Since the integrals in equations (6) and (7) are not analytically tractable because of the non-Gaussian nature of the likelihood terms, analytical approximation or Monte Carlo methods have to be adopted. Monte Carlo methods are nondeterministic methods, which compute numerically the integral by simply making use of the law of large numbers. Therefore, they are particularly time-consuming because of the typically huge number of samples they require to perform the numerical integration. In this work, we consider an attractive alternative analytical approximation method, termed as Laplace approximation. The latter substitutes the non-Gaussian posterior in the integral (7) by a Gaussian approximation q(f|D) derived from a second-order Taylor expansion of log p(f|D) around the maximum of the posterior

V. EXPERIMENTAL RESULTS

A. Dataset Description and Experiment Settings

In the experiments, ECG data recordings of the MIT-BIH arrhythmia database coming from 48 patients were used [9]. These heart beats in each ECG recording (48 in

total) were subdivided into two groups, one for training and the other for testing purposes.

In order to extract the standard temporal morphological features, we first perform the QRS detection and ECG wave boundary recognition tasks by means of the Ecgpuwave software available on:

http://www.physionet.org/physiotools/ecgpuwave/src/. Then after extracting the temporal features of interest,

we normalize to the same periodic length the duration of the segmented ECG heart beats according to the procedure reported in [1]. To this purpose, the mean beat period was chosen as the normalized periodic length, which was represented by 300 uniformly distributed samples.

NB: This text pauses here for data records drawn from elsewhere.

Lemma call_local_work i tr closed ev ca ca' :
  call_local config closed ev ca = Some ca' → call_ok config i tr closed ca → (S (caller_work ca') ≤ caller_work ca)%nat.
Proof.
  intros E [Hpc _ _ _ _]. unfold call_local, pc_ok in *. unfold caller_work.
  destruct (ca_pc ca) as [a m|a [|msg todo]|a [|n]|a retry err|err] eqn:Epc; destruct ev as [|e|]; try done.
  - injection E as <-. cbn. destruct (wcf_Async config); lia.
  - injection E as <-. cbn. lia.
  - injection E as <-. cbn. destruct (decide _); lia.
  - destruct (ca_res ca); [done|]. injection E as <-. cbn. lia.
  - injection E as <-. cbn. lia.
  - injection E as <-. cbn. destruct (Z.ltb_spec a (wcf_MaxAttempts config - 1)); [|lia].
    unfold next_attempt. rewrite (proj2 (Z.ltb_lt (a + 1) _)) by lia. lia.
  - injection E as <-. cbn. lia.
  - destruct closed; [|done]. injection E as <-. cbn. lia.
Qed.

Lemma call_lock_work i tr closed attempt msgs ca :
  ca_pc ca = CLock attempt msgs → call_ok config i tr closed ca →
  (S (caller_work (call_lock config attempt msgs closed ca)) ≤ caller_work ca)%nat.
Proof.
  intros E [Hpc _ _ _ _]. unfold pc_ok in Hpc. rewrite E in Hpc. destruct Hpc as (Ha & _ & Hargs).
  apply Permutation_length in Hargs. rewrite !length_app in Hargs. unfold caller_work, call_lock. rewrite E.
  assert (attempts_left attempt = S (attempts_left (attempt + 1))) as -> by (unfold attempts_left; lia).
  destruct closed; [cbn; lia|]. cbn [ca_args ca_pc ca_res].
  pose proof (filter_length_le (λ msg, negb (oversize config msg)) msgs). lia.
Qed.
End calls.

(** ** The system *)

Definition closer_work (cl : wcloser) : nat :=
  match cl with WStart => 3 | WAnnounced => 2 | WJoin => 1 | WReturned => 0 end.

Definition run_work (pc : run_pc) : nat :=
  match pc with RRebalance => 2 | RSelect => 1 | RSend _ _ | RRefuse _ _ => 8 | RReturned => 0 end.

Section progress.
Context {T : Type} `{Balancer T} (config : WriterConfig) (P : T → Prop).
Hypothesis Hchooses : chooses P.

Definition sys_work (s : system T) : nat :=
  8 * length (mn_queue (sy_main s)) + run_work (mn_pc (sy_main s)) + total proc_work (sy_procs s) +
  sum_list (map (caller_work config) (sy_callers s)) + sum_list (map closer_work (sy_closers s)).

(** What an event may add: the partition writers that a rebalance opens. *)
Definition credit (ev : sys_event) : nat :=
  match ev with ERun (RFound (inr new)) => 4 * length new | _ => 0 end.

(** Every event but the ticker. *)
Definition quiet_event (ev : sys_event) : Prop := match ev with ERun RTick => False | _ => True end.

Lemma caller_step_work i ca ca' (s : system T) :
  sy_callers s !! i = Some ca → (S (caller_work config ca') ≤ caller_work config ca)%nat →
  (S (sys_work (set_caller i ca' s)) ≤ sys_work s)%nat.
Proof.
  intros E Hw. unfold sys_work. cbn [set_caller sy_main sy_procs sy_callers sy_closers].
  pose proof (sum_insert (caller_work config) i ca ca' _ E). lia.
Qed.

Lemma call_step_work i ev s s' :
  sys_inv config P s → call_step config i ev s = Some s' → (S (sys_work s') ≤ sys_work s)%nat.
Proof.
  intros Hi E. unfold call_step in E. apply bind_Some in E as (ca & Eca & E).
  pose proof (sv_calls _ _ s Hi _ _ Eca) as Hca.
  assert (∀ ev, (x ← call_local config (mn_closed (sy_main s)) ev ca; Some (set_caller i x s)) = Some s' →
                (S (sys_work s') ≤ sys_work s)%nat) as Hloc.
  { intros ev' E'. apply bind_Some in E' as (ca' & El & [= <-]). eapply caller_step_work; [done|].
    by eapply call_local_work. }
  destruct (ca_pc ca) as [attempt msgs|attempt [|msg todo]|attempt n|attempt retry err|err] eqn:Epc;
    destruct ev as [|e|]; try (by eapply Hloc, E).
  - destruct (existsb _ _); [done|]. injection E as <-. eapply caller_step_work; [done|]. by eapply call_lock_work.
  - pose proof (co_pc _ _ _ _ _ Hca) as Hpc. unfold pc_ok in Hpc. rewrite Epc in Hpc.
    destruct Hpc as (Hcl & _). rewrite Hcl in E. destruct (_ <? _); [|done]. injection E as <-.
    match goal with |- context [set_caller i ?ca' _] => pose proof (sum_insert (caller_work config) i ca ca' _ Eca) as Hs end.
    unfold sys_work. cbn [set_caller set_main with_queue sy_main sy_procs sy_callers sy_closers mn_queue mn_pc].
    rewrite length_app. cbn [length]. unfold caller_work in Hs at 2 4. rewrite Epc in Hs.
    cbn [ca_args ca_pc ca_res length] in Hs. lia.
Qed.

Lemma proc_event_work k ev s s' :
  sys_inv config P s → sys_step config (EProc k ev) s = Some s' → (S (sys_work s') ≤ sys_work s)%nat.
Proof.
  intros Hi E. cbn [sys_step] in E. apply bind_Some in E as (p & Ep & E). apply bind_Some in E as (p' & Ep' & [= <-]).
  assert (S (proc_work p') ≤ proc_work p)%nat as Hw.
  { eapply proc_step_work; [done|eapply Forall_lookup_1; [apply Hi|done]|]. by eapply chan_values. }
  pose proof (procs_total_insert proc_work k p p' _ Ep). unfold sys_work.
  cbn [set_run sy_main sy_procs sy_callers sy_closers]. lia.
Qed.

Lemma deliver_work wm c a cs cs' :
  deliver wm c a cs = Some cs' →
  sum_list (map (caller_work config) cs') = S (sum_list (map (caller_work config) cs)).
Proof.
  unfold deliver. intros E. apply bind_Some in E as (ca & Eca & E). destruct (_ <? _)%nat; [|done]. injection E as <-.
  match goal with |- context [<[_ := ?ca']> _] => pose proof (sum_insert (caller_work config) _ ca ca' _ Eca) as Hs end.
  unfold caller_work in Hs at 2 4. cbn [ca_args ca_pc ca_res] in Hs. rewrite length_app in Hs. cbn [length] in Hs. lia.
Qed.
Lemma reader_step_inv s ev s' res :
  reader_inv s → reader_step s ev = Some (s', res) → reader_inv s'.
Proof.
  intros Hi. destruct ev as [tid|tid|tid|tid|offset|offsets| | | |k|k|k m|k]; cbn [reader_step].
  - case_decide; [|done]. intros [= <- <-]. by apply fetch_lock_inv.
  - destruct (r_fetching s !! tid) as [v|] eqn:Ef; [|done]. destruct (r_msgs s) as [|m msgs] eqn:Eq.
    + destruct (r_chanClosed s); [|done]. intros [= <- <-]. inv_same.
    + intros [= <- <-]. pose proof Hi as [Hr Hq Ht]. rewrite Eq in Hq. apply Forall_cons_1 in Hq as [Hm Hq].
      split; cbn; try done. by apply map_Forall_insert_2.
  - destruct (r_taken s !! tid) as [[v [k m]]|]; [|done]. intros E. apply (inj Some) in E.
    pose proof (f_equal fst E) as E1. cbn [fst] in E1. rewrite <- E1, fetch_receive_same.
    apply set_roffset_inv. inv_same. cbn. apply delete_subseteq.
  - case_decide; [|done]. intros [= <- <-]. inv_same.
  - intros [= <- <-]. by apply SetOffset_inv.
  - destruct (useConsumerGroup _); [|done]. intros [= <- <-]. by apply start_inv.
  - intros [= <- <-]. by destruct Hi.
  - intros [= <- <-]. by apply cancel_inv.
  - destruct (_ && _); [|done]. intros [= <- <-]. by destruct Hi.
  - destruct (part_step _ _ _) eqn:E; [|done]. intros [= <- <-].
    eapply part_step_inv; [|done..]. intros ??. apply read_version_ok.
  - destruct (part_step _ _ _) eqn:E; [|done]. intros [= <- <-].
    eapply part_step_inv; [|done..]. intros ??. apply dial_live_ok.
  - destruct (r_readers s !! k) as [g|] eqn:Eg; [|done]. destruct (may_send g m) eqn:Em; [|done]. cbn [andb].
    destruct (_ && _); [|done]. intros [= <- <-]. pose proof Hi as [Hr Hq Ht]. split; cbn; try done.
    apply Forall_app. split; [done|]. constructor; [|constructor].
    eapply may_send_by; [done| |done]. by eapply Forall_lookup_1.
  - destruct (part_step _ _ _) eqn:E; [|done]. intros [= <- <-].
    eapply part_step_inv; [|done..]. intros ??. apply run_return_ok.
Qed.

(** *** Runs *)

Lemma reader_run_cons s ev evs s' res :
  reader_run s (ev :: evs) = Some (s', res) →
  ∃ s1 r1 res1, reader_step s ev = Some (s1, r1) ∧ reader_run s1 evs = Some (s', res1) ∧
    res = match r1 with Some r => r :: res1 | None => res1 end.
Proof.
  cbn. destruct (reader_step s ev) as [[s1 r1]|] eqn:E1; [|done]. cbn.
  destruct (reader_run s1 evs) as [[s2 r2]|] eqn:E2; [|done]. cbn. intros [= <- <-]. eauto 7.
Qed.

Lemma reader_run_app s evs evs' s' res :
  reader_run s (evs ++ evs') = Some (s', res) →
  ∃ s1 r1 r2, reader_run s evs = Some (s1, r1) ∧ reader_run s1 evs' = Some (s', r2).
Proof.
  revert s res. induction evs as [|ev evs IH]; intros s res; cbn [app]; [by exists s, [], res|].
  intros (s1 & r1 & res1 & E1 & (s2 & r2 & r3 & E2 & E3)%IH & _)%reader_run_cons. exists s2.
  cbn [reader_run]. rewrite E1. cbn. rewrite E2. cbn. eauto.
Qed.

Lemma reader_run_inv s evs s' res : reader_inv s → reader_run s evs = Some (s', res) → reader_inv s'.
Proof.
  revert s res. induction evs as [|ev evs IH]; intros s res Hi; [by intros [= <- <-]|].
  intros (s1 & r1 & res1 & E1 & E2 & _)%reader_run_cons. eapply IH; [|exact E2]. by eapply reader_step_inv.
Qed.

Lemma reader_run_grows s evs s' res : reader_run s evs = Some (s', res) → grows s s'.
Proof.
  revert s res. induction evs as [|ev evs IH]; intros s res; [by intros [= <- <-]|].
  intros (s1 & r1 & res1 & E1 & E2 & _)%reader_run_cons.
  etransitivity; [by eapply reader_step_grows|by eapply IH].
Qed.

(** *** What a goroutine saw *)

(** What the goroutine sees is at least [v]. *)
Definition sees_from (tid : nat) (v : Z) (s : readerState) : Prop :=
  map_Forall (λ t u, t = tid → v ≤ u) (r_fetching s) ∧
  map_Forall (λ t (um : Z * (nat * readerMessage)), t = tid → v ≤ um.1) (r_taken s).

Lemma sees_from_weaken tid v s s' :
  sees_from tid v s → r_fetching s' ⊆ r_fetching s → r_taken s' ⊆ r_taken s → sees_from tid v s'.
Proof.
  intros [Hf Ht] Hfs Hts. rewrite map_subseteq_spec in Hfs. rewrite map_subseteq_spec in Hts.
  split; intros t x E; [apply (Hf t), Hfs|apply (Ht t), Hts]; done.
Qed.

(** Every goroutine that locks sees at least the current version. *)
Lemma reader_step_sees tid v s ev s' res :
  v ≤ r_version s → sees_from tid v s → reader_step s ev = Some (s', res) → sees_from tid v s'.
Proof.
  intros Hv Hsf. destruct ev as [t|t|t|t|offset|offsets| | | |k|k|k m|k]; cbn [reader_step].
  - case_decide; [|done]. intros [= <- <-]. unfold fetch_lock. cbn zeta.
    set (s1 := if negb (r_closed s) && (r_version s =? 0) then _ else s).
    assert (v ≤ r_version s1 ∧ sees_from tid v s1) as [Hv1 [Hf Ht]].
    { unfold s1. destruct (_ && _); [|done]. unfold start. destruct (r_closed s); [done|]. cbn. split; [lia|done]. }
    split; [|done]. cbn. by apply map_Forall_insert_2.
  - destruct (r_fetching s !! t) as [u|] eqn:Ef; [|done]. destruct (r_msgs s) as [|m msgs].
    + destruct (r_chanClosed s); [|done]. intros [= <- <-].
      eapply sees_from_weaken; [done|cbn; apply delete_subseteq|done].
    + intros [= <- <-]. destruct Hsf as [Hf Ht]. split; cbn; [by apply map_Forall_delete|].
      apply map_Forall_insert_2; [|done]. exact (Hf _ _ Ef).
  - destruct (r_taken s !! t) as [[u [k m]]|]; [|done]. intros E. apply (inj Some) in E.
    pose proof (f_equal fst E) as E1. cbn [fst] in E1. rewrite <- E1, fetch_receive_same.
    eapply sees_from_weaken; [done|done|cbn; apply delete_subseteq].
  - case_decide; [|done]. intros [= <- <-]. eapply sees_from_weaken; [done|cbn; apply delete_subseteq|done].
  - intros [= <- <-]. destruct (SetOffset_fields offset s) as [Hf Ht].
    eapply sees_from_weaken; [done|by rewrite Hf|by rewrite Ht].
  - destruct (useConsumerGroup _); [|done]. intros [= <- <-]. unfold start. by destruct (r_closed s).
  - by intros [= <- <-].
  - by intros [= <- <-].
  - destruct (_ && _); [|done]. by intros [= <- <-].
  - destruct (part_step _ _ _) eqn:E; [|done]. apply part_step_Some in E as (? & ? & _ & _ & ->). by intros [= <- <-].
  - destruct (part_step _ _ _) eqn:E; [|done]. apply part_step_Some in E as (? & ? & _ & _ & ->). by intros [= <- <-].
  - destruct (r_readers s !! k); [|done]. destruct (_ && _); [|done]. by intros [= <- <-].
  - destruct (part_step _ _ _) eqn:E; [|done]. apply part_step_Some in E as (? & ? & _ & _ & ->). by intros [= <- <-].
Qed.

Lemma reader_run_sees tid v s evs s' res :
  v ≤ r_version s → sees_from tid v s → reader_run s evs = Some (s', res) → sees_from tid v s'.
Proof.
  revert s res. induction evs as [|ev evs IH]; intros s res Hv Hs; [by intros [= <- <-]|].
  intros (s1 & r1 & res1 & E1 & E2 & _)%reader_run_cons. eapply IH; [|by eapply reader_step_sees|exact E2].
  destruct (reader_step_grows _ _ _ _ E1). lia.
Qed.

(** A message returned without an error was taken from the channel, from a
    reader at least as recent as what the goroutine saw. *)
Lemma reader_deliver s tid s' msg :
  reader_step s (EDeliver tid) = Some (s', Some (msg, None)) →
  ∃ v k m, r_taken s !! tid = Some (v, (k, m)) ∧ rm_message m = msg ∧ rm_error m = None ∧ v ≤ rm_version m ∧
    r_offset s' = (if v =? r_version s then int64 (msg_Offset msg + 1) else r_offset s).
Proof.
  cbn [reader_step]. destruct (r_taken s !! tid) as [[v [k m]]|]; [|done].
  unfold fetch_receive. destruct (Z.geb_spec (rm_version m) v) as [Hv|Hv]; [|done].
  intros E. apply (inj Some) in E. injection E as Es Em Ee.
  assert (rm_error m = None) as Hn.
  { destruct (rm_error m) as [e|]; [|done]. unfold dontExpectEOF in Ee. by case_decide. }
  exists v, k, m. split_and!; try done; try lia. rewrite <- Es, Hn, <- Em. cbn.
  by destruct (v =? r_version s).
Qed.
(* ===== verification/Lifecycle.v ===== *)
(** * The life of a reader ([handshake], [run], [Close] of reader.go; rungroup.go)

    The goroutines of a [Reader] as one machine: [run] and the handshakes it
    makes, the loops of a generation in their [runGroup], the readers of
    partitions counted by [join], and any number of goroutines in [Close].
    Every event is one section that runs without waiting.  A call to the
    broker is a state in which the goroutine waits, left by the event of its
    answer, which says how it ended: an answer, an error code, a failure of
    the connection or the expiry of a deadline, where the code set one.
    (The requests of one call, as join and sync of [rebalance] or the lookups
    of a dial, are one wait; what they are is in ReaderGroup.v and
    SubReader.v.)  The expiry of a pause or of a ticker, a request to commit,
    and the room in the channel that a send needs are events of their own. *)

From S2P Require Import Prelude.

(** ** Run groups (rungroup.go) *)

(** Whether [cancel] was called, and the count of [wg]. *)
Record runGroup : Type := { rg_cancelled : bool; rg_running : nat }.

Definition rg_WithContext : runGroup := {| rg_cancelled := false; rg_running := 0 |}.

Definition rg_Go (g : runGroup) : runGroup :=
  {| rg_cancelled := rg_cancelled g; rg_running := S (rg_running g) |}.

(** A function of the group returned: [defer r.cancel()], [defer r.wg.Done()]. *)
Definition rg_return (g : runGroup) : runGroup :=
  {| rg_cancelled := true; rg_running := pred (rg_running g) |}.

Definition rg_cancel (g : runGroup) : runGroup :=
  {| rg_cancelled := true; rg_running := rg_running g |}.

(** The channel [stop] of the functions is closed. *)
Definition rg_done (parent : bool) (g : runGroup) : bool := parent || rg_cancelled g.

(** ** The state *)

(** Where [run] is in its handshake: about to cancel the readers, waiting for
    them, looking the coordinator up or pausing before the next attempt,
    dialing it, rebalancing, fetching the offsets to subscribe, waiting for
    the loops, in the deferred function, leaving the group, back in [run],
    returned. *)
Inductive hpc : Type :=
| HCancel | HJoin | HRefresh | HPause | HDial | HRebalance | HSubscribe | HWait | HDefer | HLeave | HReturn | HEnd.

(** A loop of the generation is in its [select], in a call to the broker, with
    the attempts that are left and whether it returns after it, or pausing
    before the next attempt. *)
Inductive loop_kind : Type := Heartbeat | Commit | Watcher.
Inductive loop_pc : Type := LSelect | LCall (more : nat) (final : bool) | LPause (more : nat) (final : bool).

(** A reader of a partition is in [initialize], in the [sleep] before it or
    before a fetch (with a connection), waiting for a fetch or for the rest of
    a message, sending a message or an error on [r.msgs], or waiting for the
    rest of a batch that it closes. *)
Inductive preader_pc : Type := PDial | PPause (conn : bool) | PFetch | PSendMessage | PSendError (conn : bool) | PDrain.

Record preader : Type := { pt_cancelled : bool; pt_pc : preader_pc }.

(** A goroutine in [Close]: before it, after the section under the mutex,
    after [cancel], after [stop], after [join.Wait], after the call.  The flag
    is its copy of [closed]. *)
Inductive closer : Type :=
| CStart
| CMarked (closed : bool)
| CCancelled (closed : bool)
| CStopped (closed : bool)
| CJoined (closed : bool)
| CReturned.

Record lifecycle : Type := {
  lc_group : bool;             (* useConsumerGroup *)
  lc_watch : bool;             (* WatchPartitionChanges *)
  lc_pc : hpc;
  lc_conn : bool;              (* the connection of the handshake is open *)
  lc_rg : runGroup;
  lc_loops : list (loop_kind * loop_pc);  (* the functions of the run group *)
  lc_readers : list preader;      (* the readers that run *)
  lc_closed : bool;            (* r.closed *)
  lc_stopped : bool;           (* stctx is done *)
  lc_done : bool;              (* close(r.done) *)
  lc_chanClosed : bool;        (* close(r.msgs) *)
  lc_panicked : bool;          (* a send on r.msgs or a close of it after it was closed *)
  lc_left : nat;               (* the calls of leaveGroup of the deferred function *)
  lc_closers : list closer;
}.

(** [NewReader], with the goroutines that will call [Close]: [run] of a reader
    without a group returns. *)
Definition lc_init (group watch : bool) (closers : nat) : lifecycle :=
  {| lc_group := group; lc_watch := watch; lc_pc := if group then HCancel else HEnd; lc_conn := false;
     lc_rg := rg_WithContext; lc_loops := []; lc_readers := []; lc_closed := false; lc_stopped := false;
     lc_done := negb group; lc_chanClosed := false; lc_panicked := false; lc_left := 0;
     lc_closers := replicate closers CStart |}.

(** ** Updates *)

Definition at_hpc (s : lifecycle) (pc : hpc) (conn : bool) : lifecycle :=
  {| lc_group := lc_group s; lc_watch := lc_watch s; lc_pc := pc; lc_conn := conn; lc_rg := lc_rg s;
     lc_loops := lc_loops s; lc_readers := lc_readers s; lc_closed := lc_closed s; lc_stopped := lc_stopped s;
     lc_done := lc_done s; lc_chanClosed := lc_chanClosed s; lc_panicked := lc_panicked s; lc_left := lc_left s;
     lc_closers := lc_closers s |}.

Definition with_loops (s : lifecycle) (rg : runGroup) (loops : list (loop_kind * loop_pc)) : lifecycle :=
  {| lc_group := lc_group s; lc_watch := lc_watch s; lc_pc := lc_pc s; lc_conn := lc_conn s; lc_rg := rg;
     lc_loops := loops; lc_readers := lc_readers s; lc_closed := lc_closed s; lc_stopped := lc_stopped s;
     lc_done := lc_done s; lc_chanClosed := lc_chanClosed s; lc_panicked := lc_panicked s; lc_left := lc_left s;
     lc_closers := lc_closers s |}.

Definition with_readers (s : lifecycle) (readers : list preader) : lifecycle :=
  {| lc_group := lc_group s; lc_watch := lc_watch s; lc_pc := lc_pc s; lc_conn := lc_conn s; lc_rg := lc_rg s;
     lc_loops := lc_loops s; lc_readers := readers; lc_closed := lc_closed s; lc_stopped := lc_stopped s;
     lc_done := lc_done s; lc_chanClosed := lc_chanClosed s; lc_panicked := lc_panicked s; lc_left := lc_left s;
     lc_closers := lc_closers s |}.

Definition with_left (s : lifecycle) (left : nat) : lifecycle :=
  {| lc_group := lc_group s; lc_watch := lc_watch s; lc_pc := lc_pc s; lc_conn := lc_conn s; lc_rg := lc_rg s;
     lc_loops := lc_loops s; lc_readers := lc_readers s; lc_closed := lc_closed s; lc_stopped := lc_stopped s;
     lc_done := lc_done s; lc_chanClosed := lc_chanClosed s; lc_panicked := lc_panicked s; lc_left := left;
     lc_closers := lc_closers s |}.

Definition with_flags (s : lifecycle) (closed stopped done chanClosed panicked : bool) : lifecycle :=
  {| lc_group := lc_group s; lc_watch := lc_watch s; lc_pc := lc_pc s; lc_conn := lc_conn s; lc_rg := lc_rg s;
     lc_loops := lc_loops s; lc_readers := lc_readers s; lc_closed := closed; lc_stopped := stopped; lc_done := done;
     lc_chanClosed := chanClosed; lc_panicked := panicked; lc_left := lc_left s; lc_closers := lc_closers s |}.

Definition with_closer (s : lifecycle) (i : nat) (c : closer) : lifecycle :=
  {| lc_group := lc_group s; lc_watch := lc_watch s; lc_pc := lc_pc s; lc_conn := lc_conn s; lc_rg := lc_rg s;
     lc_loops := lc_loops s; lc_readers := lc_readers s; lc_closed := lc_closed s; lc_stopped := lc_stopped s;
     lc_done := lc_done s; lc_chanClosed := lc_chanClosed s; lc_panicked := lc_panicked s; lc_left := lc_left s;
     lc_closers := <[i := c]> (lc_closers s) |}.

Definition pt_cancel (r : preader) : preader := {| pt_cancelled := true; pt_pc := pt_pc r |}.

(** [r.cancel()]: the context of the last [start] is done; those before it
    are since that [start]. *)
Definition cancel_readers (s : lifecycle) : lifecycle := with_readers s (map pt_cancel (lc_readers s)).

(** [start] with [n] partitions, under the mutex. *)
Definition lc_start (n : nat) (s : lifecycle) : lifecycle :=
  if lc_closed s then s
  else with_readers s (map pt_cancel (lc_readers s) ++ replicate n {| pt_cancelled := false; pt_pc := PDial |}).

(** The goroutines that the handshake starts in its run group; the watcher
    begins with a call. *)
Definition start_loops (watch : bool) : runGroup :=
  let g := rg_Go (rg_Go rg_WithContext) in if watch then rg_Go g else g.

Definition first_loops (watch : bool) : list (loop_kind * loop_pc) :=
  [(Heartbeat, LSelect); (Commit, LSelect)] ++ (if watch then [(Watcher, LCall 0 false)] else []).

(** ** Events *)

(** What happens to a loop: its ticker or a request to commit, with the call
    that it makes or none; its [stop] channel, with a last call or none; the
    answer to its call; the end of its pause; [stctx] during the pause. *)
Inductive loop_event : Type :=
| LWork (call : bool) | LStop (call : bool) | LAnswer (ok : bool) | LWake | LGiveUp.

(** How a call of a reader of a partition to the broker ends: with a
    connection, with nothing usable (the connection is given up), with an
    error to send, with a message, with the end of the batch. *)
Inductive fetch_answer : Type := AReady | AFailed | AError | AMessage | AEnd.

(** What happens to a reader of a partition: the end of its call, its send,
    the end of its pause, its cancelled context. *)
Inductive preader_event : Type := RAnswer (a : fetch_answer) | RSend | RWake | RCancelled.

From these morphological features, we compute other set of feature vectors by applying separately the different transforms mentioned above. For the DWT, we used the Daubechies wavelet function of order 4 by decomposing the ECG beats up to the fourth scale. Whereas for the S-transform, we computed the maximum amplitude of each row of the S-matrix.

To obtain reliable assessments of the classification accuracy, in all experiments, we carried out five different trials, each with a new training set of 600 beats (i.e., 300 samples for both PVC and Non-PVC beats, respectively) randomly selected from the 48 records (see Table 1).

Table 1. Number of training and test beats adopted

for PVC and NPVC beats. PVC NPVC Total

Training 300 300 600 Testing 7117 102770 109887

The results of these five trials obtained on testing sets

were thus averaged. The classification performances obtained on a personal computer with a 1.86 GHz processor are compared to those provided by the SVM classifier. Such comparison is evaluated in terms of four measures, which are: 1) the overall accuracy (OA), which is the percentage of correctly classified beats among all the beats considered belong to, 2) The sensitivity (Se) defined as the correct number of classified PVC beats over the total number of PVC beats; 3) the Specificity (Sp) defined as the number of Non-PVC beats classified as Non-PVC over the total number of Non-PVC beats, and finally 4) the classification time for one beat.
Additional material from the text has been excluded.